Set down the material exactly as given, please, from its first line through the line that includes "match secp_recover s hash with".
Extracted material START
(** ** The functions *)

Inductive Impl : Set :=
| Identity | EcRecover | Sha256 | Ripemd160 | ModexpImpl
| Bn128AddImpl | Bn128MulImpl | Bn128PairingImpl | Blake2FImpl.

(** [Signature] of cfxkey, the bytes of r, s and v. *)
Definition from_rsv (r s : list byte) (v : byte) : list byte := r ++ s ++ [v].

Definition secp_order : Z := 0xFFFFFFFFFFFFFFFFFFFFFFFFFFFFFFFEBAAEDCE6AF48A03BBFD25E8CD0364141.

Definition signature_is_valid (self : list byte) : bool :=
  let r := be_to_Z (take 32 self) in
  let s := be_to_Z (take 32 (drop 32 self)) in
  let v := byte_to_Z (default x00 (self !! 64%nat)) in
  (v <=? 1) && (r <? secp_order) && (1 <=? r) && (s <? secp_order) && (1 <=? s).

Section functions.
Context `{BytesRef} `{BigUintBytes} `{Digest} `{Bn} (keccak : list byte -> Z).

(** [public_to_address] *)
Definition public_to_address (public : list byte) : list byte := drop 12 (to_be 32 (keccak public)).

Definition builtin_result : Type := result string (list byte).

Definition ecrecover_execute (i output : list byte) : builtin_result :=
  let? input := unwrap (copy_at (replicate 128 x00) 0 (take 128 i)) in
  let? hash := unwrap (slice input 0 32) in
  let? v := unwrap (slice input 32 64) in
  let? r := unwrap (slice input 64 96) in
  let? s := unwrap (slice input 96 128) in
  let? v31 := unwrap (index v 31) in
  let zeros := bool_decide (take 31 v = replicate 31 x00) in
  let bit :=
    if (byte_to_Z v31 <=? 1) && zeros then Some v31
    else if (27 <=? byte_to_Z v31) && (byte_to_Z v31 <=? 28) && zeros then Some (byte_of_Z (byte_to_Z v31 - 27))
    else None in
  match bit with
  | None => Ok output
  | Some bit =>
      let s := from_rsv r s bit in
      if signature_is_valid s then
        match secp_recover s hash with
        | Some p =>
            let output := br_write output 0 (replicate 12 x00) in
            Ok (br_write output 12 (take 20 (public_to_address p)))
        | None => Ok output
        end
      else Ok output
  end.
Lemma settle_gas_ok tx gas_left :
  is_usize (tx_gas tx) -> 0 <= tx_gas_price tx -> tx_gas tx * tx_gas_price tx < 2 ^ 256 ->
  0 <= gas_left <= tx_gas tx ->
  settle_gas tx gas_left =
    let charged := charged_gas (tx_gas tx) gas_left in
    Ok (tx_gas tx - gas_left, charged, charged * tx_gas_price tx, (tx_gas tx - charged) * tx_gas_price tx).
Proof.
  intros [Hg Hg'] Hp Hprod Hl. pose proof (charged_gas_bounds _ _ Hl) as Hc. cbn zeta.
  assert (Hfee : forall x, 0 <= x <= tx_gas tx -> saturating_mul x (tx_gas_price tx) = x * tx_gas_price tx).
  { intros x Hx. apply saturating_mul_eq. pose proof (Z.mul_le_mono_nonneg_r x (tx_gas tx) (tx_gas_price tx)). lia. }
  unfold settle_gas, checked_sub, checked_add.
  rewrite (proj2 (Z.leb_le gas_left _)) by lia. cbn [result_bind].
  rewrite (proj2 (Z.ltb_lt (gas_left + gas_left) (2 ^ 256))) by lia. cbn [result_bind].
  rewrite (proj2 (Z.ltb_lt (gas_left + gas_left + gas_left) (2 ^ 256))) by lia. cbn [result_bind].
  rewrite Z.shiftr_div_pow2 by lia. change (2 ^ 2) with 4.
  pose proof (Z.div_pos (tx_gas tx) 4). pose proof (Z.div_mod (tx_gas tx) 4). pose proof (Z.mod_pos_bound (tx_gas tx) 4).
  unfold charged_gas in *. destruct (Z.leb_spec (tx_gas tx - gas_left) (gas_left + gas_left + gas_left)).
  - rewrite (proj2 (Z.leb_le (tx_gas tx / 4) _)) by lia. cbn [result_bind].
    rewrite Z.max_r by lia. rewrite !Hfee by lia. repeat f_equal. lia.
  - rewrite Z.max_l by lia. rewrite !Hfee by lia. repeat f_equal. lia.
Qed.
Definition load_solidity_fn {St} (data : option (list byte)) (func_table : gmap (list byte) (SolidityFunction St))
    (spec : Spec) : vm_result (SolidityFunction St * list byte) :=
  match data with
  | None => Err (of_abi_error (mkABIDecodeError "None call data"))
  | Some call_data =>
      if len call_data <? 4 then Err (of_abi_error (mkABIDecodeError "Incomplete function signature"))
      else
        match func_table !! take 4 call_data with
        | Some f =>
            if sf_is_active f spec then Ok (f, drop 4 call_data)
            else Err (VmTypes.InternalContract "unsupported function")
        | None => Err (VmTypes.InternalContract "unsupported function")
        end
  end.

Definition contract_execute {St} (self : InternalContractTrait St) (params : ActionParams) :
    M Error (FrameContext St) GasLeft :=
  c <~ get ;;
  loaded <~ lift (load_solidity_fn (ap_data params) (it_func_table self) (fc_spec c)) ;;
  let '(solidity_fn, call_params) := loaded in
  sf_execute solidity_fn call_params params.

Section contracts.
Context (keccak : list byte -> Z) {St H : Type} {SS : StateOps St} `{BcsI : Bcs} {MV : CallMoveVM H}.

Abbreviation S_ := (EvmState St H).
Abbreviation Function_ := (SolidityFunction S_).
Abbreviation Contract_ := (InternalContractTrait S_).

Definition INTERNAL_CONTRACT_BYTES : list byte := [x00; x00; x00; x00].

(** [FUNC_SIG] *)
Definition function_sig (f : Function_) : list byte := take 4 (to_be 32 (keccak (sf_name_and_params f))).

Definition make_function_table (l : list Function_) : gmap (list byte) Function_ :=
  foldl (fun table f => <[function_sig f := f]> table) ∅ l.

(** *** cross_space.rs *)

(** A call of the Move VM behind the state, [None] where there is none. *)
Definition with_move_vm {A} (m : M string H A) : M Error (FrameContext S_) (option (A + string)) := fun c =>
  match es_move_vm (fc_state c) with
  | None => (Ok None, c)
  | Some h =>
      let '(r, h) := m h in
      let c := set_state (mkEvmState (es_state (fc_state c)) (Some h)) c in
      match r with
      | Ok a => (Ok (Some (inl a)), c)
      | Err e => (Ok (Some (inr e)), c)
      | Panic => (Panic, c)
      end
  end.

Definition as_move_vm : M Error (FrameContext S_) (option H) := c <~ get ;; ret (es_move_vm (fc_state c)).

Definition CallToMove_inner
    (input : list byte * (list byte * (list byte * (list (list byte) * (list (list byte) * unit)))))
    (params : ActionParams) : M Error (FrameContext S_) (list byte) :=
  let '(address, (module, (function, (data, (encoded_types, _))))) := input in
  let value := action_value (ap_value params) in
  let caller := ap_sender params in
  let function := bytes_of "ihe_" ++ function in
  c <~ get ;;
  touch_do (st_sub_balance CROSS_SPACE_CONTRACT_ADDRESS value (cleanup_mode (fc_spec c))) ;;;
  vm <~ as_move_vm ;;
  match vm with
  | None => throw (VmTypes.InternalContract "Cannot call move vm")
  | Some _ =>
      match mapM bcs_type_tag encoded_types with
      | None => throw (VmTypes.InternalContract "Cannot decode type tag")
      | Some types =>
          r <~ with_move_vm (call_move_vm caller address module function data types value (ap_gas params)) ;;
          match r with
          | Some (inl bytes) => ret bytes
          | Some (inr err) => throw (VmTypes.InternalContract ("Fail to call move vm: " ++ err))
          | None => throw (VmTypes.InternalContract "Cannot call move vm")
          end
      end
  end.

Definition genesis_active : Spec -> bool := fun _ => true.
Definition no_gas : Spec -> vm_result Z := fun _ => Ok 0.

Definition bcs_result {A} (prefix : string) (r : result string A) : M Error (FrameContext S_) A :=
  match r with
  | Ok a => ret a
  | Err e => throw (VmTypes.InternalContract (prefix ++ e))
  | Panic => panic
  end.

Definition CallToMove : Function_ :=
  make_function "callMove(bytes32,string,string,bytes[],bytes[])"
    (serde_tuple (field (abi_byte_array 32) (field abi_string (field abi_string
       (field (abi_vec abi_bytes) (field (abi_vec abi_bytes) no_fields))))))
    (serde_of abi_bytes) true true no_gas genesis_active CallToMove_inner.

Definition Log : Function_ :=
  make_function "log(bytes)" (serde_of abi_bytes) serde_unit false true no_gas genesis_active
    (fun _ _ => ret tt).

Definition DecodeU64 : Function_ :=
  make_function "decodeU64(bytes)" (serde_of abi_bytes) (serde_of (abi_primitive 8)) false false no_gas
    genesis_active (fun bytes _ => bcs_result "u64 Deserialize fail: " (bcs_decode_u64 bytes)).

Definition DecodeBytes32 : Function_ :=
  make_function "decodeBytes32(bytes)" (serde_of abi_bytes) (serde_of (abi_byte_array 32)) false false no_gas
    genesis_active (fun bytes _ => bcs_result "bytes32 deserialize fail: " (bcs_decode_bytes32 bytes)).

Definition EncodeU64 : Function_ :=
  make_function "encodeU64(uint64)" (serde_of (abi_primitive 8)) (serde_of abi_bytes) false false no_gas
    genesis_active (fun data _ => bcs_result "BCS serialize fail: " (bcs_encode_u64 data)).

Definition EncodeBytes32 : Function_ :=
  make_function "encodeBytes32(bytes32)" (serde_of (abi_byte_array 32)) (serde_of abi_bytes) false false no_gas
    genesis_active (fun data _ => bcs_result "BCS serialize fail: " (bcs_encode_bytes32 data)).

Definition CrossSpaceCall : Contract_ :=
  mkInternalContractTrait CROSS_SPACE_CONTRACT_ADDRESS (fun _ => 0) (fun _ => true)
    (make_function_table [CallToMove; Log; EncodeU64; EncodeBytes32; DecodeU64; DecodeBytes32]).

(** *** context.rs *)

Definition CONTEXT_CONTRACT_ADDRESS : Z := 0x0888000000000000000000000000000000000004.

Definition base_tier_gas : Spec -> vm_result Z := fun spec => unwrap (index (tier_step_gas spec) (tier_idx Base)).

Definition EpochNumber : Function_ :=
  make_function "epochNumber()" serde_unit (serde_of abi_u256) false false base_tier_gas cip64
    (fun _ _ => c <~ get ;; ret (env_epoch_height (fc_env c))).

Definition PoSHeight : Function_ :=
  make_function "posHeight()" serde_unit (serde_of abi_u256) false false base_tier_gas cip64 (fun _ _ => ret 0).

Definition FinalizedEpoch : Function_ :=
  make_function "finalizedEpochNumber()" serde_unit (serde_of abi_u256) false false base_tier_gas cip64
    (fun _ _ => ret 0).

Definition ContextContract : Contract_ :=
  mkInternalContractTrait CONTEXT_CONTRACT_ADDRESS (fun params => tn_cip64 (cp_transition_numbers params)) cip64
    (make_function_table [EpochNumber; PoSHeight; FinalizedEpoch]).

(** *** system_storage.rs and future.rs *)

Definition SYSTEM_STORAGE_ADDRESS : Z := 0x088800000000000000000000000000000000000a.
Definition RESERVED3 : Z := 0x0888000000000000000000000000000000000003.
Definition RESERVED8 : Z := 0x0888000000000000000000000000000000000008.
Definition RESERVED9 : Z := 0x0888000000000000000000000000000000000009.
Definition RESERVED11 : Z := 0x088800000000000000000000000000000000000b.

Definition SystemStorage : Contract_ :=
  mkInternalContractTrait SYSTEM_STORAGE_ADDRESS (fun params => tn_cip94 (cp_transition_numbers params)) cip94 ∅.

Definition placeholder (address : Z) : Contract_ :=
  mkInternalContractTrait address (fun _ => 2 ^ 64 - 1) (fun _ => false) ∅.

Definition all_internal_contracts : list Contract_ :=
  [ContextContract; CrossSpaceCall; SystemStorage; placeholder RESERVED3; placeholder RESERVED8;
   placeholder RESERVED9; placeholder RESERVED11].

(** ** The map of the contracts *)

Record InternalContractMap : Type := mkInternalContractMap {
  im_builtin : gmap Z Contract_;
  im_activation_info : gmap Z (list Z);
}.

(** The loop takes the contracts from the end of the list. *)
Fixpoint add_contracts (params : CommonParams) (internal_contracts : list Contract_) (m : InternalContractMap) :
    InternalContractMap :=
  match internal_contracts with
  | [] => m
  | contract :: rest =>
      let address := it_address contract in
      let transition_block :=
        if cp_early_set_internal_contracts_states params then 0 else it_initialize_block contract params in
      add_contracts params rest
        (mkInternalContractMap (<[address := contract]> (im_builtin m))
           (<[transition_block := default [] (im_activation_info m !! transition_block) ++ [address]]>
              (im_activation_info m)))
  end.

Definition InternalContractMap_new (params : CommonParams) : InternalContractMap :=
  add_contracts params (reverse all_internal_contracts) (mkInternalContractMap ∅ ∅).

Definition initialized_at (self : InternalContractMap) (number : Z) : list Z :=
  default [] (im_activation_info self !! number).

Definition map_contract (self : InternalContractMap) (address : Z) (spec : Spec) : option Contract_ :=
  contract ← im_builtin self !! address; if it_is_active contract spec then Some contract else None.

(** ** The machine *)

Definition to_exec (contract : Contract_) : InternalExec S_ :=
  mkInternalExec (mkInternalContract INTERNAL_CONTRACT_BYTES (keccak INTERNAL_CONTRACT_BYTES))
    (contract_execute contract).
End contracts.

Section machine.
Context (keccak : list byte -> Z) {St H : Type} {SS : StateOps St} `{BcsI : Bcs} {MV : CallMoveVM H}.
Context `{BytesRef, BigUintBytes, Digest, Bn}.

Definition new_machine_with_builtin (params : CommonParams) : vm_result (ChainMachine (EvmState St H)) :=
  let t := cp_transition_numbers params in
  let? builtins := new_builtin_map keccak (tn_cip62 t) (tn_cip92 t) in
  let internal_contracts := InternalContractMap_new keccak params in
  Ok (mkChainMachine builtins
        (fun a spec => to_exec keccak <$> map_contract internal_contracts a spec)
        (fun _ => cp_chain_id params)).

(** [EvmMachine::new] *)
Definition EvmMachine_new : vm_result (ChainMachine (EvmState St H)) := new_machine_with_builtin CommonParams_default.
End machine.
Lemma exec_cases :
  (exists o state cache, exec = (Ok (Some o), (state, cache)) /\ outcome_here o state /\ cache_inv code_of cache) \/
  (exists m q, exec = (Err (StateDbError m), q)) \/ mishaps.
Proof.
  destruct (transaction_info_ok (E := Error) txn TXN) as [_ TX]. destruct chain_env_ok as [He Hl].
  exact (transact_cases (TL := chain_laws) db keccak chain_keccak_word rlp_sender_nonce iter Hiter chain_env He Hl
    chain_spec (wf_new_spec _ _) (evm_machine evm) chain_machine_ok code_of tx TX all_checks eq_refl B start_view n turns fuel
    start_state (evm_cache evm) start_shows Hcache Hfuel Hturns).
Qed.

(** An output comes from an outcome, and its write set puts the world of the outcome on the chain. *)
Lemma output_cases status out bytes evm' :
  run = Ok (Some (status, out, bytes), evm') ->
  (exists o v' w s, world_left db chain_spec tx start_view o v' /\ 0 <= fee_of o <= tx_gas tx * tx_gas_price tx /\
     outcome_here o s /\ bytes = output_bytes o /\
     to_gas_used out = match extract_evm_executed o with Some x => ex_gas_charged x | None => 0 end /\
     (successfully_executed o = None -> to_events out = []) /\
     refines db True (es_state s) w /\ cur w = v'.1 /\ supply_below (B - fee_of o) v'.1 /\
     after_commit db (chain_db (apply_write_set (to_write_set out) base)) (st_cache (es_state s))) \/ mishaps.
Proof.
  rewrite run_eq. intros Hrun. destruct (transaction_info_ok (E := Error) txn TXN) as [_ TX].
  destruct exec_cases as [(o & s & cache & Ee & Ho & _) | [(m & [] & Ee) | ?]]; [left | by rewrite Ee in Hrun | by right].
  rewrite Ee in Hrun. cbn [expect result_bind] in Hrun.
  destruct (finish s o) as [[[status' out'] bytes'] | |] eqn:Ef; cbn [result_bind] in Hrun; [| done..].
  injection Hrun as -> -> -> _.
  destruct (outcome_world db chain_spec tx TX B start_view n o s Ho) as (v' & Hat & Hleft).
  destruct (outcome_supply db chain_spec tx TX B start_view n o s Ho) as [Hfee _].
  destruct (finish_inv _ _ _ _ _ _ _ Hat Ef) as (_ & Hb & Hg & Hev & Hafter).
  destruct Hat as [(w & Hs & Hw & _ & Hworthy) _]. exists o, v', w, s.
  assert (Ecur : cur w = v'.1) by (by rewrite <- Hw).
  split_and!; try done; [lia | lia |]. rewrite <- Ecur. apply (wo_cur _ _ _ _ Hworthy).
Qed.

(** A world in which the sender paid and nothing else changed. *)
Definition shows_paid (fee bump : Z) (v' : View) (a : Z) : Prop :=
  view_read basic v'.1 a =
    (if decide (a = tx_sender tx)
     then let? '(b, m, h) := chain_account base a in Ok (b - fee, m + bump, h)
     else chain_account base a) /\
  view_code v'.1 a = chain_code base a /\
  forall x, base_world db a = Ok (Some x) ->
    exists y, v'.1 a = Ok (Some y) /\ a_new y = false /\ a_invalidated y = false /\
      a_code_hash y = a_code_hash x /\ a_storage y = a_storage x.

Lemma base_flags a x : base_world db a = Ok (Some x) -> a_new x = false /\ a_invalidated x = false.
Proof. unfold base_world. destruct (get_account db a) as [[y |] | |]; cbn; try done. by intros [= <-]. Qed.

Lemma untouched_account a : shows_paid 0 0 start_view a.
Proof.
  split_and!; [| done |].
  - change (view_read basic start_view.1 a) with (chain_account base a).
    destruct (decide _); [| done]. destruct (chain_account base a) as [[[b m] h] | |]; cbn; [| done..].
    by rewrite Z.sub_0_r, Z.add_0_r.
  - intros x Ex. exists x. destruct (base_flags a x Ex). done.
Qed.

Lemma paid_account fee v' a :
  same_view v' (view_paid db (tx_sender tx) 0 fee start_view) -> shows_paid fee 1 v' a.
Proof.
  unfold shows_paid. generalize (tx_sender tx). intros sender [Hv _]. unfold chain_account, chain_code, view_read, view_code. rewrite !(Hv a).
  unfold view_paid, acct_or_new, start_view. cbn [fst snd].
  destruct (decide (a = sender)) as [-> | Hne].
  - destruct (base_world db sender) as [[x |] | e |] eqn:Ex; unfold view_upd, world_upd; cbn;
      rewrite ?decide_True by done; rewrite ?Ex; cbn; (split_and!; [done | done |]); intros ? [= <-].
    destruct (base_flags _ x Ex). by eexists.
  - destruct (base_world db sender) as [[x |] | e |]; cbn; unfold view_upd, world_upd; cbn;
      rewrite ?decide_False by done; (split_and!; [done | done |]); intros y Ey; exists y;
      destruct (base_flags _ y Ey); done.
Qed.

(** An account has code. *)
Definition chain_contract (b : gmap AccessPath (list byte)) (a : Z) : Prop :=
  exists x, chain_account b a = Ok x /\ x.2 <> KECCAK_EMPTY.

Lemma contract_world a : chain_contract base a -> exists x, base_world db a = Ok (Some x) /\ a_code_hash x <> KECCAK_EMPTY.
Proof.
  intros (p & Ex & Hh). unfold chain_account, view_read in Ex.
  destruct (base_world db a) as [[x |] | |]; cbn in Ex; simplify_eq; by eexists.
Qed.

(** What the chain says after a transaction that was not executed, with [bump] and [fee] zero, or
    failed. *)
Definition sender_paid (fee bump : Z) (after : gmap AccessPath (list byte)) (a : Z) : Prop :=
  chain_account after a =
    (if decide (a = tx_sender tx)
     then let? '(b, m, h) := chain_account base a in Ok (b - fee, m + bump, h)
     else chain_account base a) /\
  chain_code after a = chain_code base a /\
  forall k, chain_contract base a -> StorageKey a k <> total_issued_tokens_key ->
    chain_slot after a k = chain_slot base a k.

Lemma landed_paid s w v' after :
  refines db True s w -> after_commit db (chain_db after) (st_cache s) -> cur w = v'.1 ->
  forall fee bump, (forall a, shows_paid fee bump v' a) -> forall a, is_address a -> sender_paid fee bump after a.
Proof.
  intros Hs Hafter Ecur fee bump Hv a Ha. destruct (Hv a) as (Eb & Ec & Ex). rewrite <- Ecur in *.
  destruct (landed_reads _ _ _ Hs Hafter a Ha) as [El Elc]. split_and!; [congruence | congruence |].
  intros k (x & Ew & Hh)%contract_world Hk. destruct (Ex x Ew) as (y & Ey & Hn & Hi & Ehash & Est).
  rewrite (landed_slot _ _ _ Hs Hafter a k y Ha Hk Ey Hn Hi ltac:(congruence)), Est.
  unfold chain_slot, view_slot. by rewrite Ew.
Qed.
Extracted material END
Reply to the task:
(** ** The functions *)

Inductive Impl : Set :=
| Identity | EcRecover | Sha256 | Ripemd160 | ModexpImpl
| Bn128AddImpl | Bn128MulImpl | Bn128PairingImpl | Blake2FImpl.

(** [Signature] of cfxkey, the bytes of r, s and v. *)
Definition from_rsv (r s : list byte) (v : byte) : list byte := r ++ s ++ [v].

Definition secp_order : Z := 0xFFFFFFFFFFFFFFFFFFFFFFFFFFFFFFFEBAAEDCE6AF48A03BBFD25E8CD0364141.

Definition signature_is_valid (self : list byte) : bool :=
  let r := be_to_Z (take 32 self) in
  let s := be_to_Z (take 32 (drop 32 self)) in
  let v := byte_to_Z (default x00 (self !! 64%nat)) in
  (v <=? 1) && (r <? secp_order) && (1 <=? r) && (s <? secp_order) && (1 <=? s).

Section functions.
Context `{BytesRef} `{BigUintBytes} `{Digest} `{Bn} (keccak : list byte -> Z).

(** [public_to_address] *)
Definition public_to_address (public : list byte) : list byte := drop 12 (to_be 32 (keccak public)).

Definition builtin_result : Type := result string (list byte).

Definition ecrecover_execute (i output : list byte) : builtin_result :=
  let? input := unwrap (copy_at (replicate 128 x00) 0 (take 128 i)) in
  let? hash := unwrap (slice input 0 32) in
  let? v := unwrap (slice input 32 64) in
  let? r := unwrap (slice input 64 96) in
  let? s := unwrap (slice input 96 128) in
  let? v31 := unwrap (index v 31) in
  let zeros := bool_decide (take 31 v = replicate 31 x00) in
  let bit :=
    if (byte_to_Z v31 <=? 1) && zeros then Some v31
    else if (27 <=? byte_to_Z v31) && (byte_to_Z v31 <=? 28) && zeros then Some (byte_of_Z (byte_to_Z v31 - 27))
    else None in
  match bit with
  | None => Ok output
  | Some bit =>
      let s := from_rsv r s bit in
      if signature_is_valid s then
        match secp_recover s hash with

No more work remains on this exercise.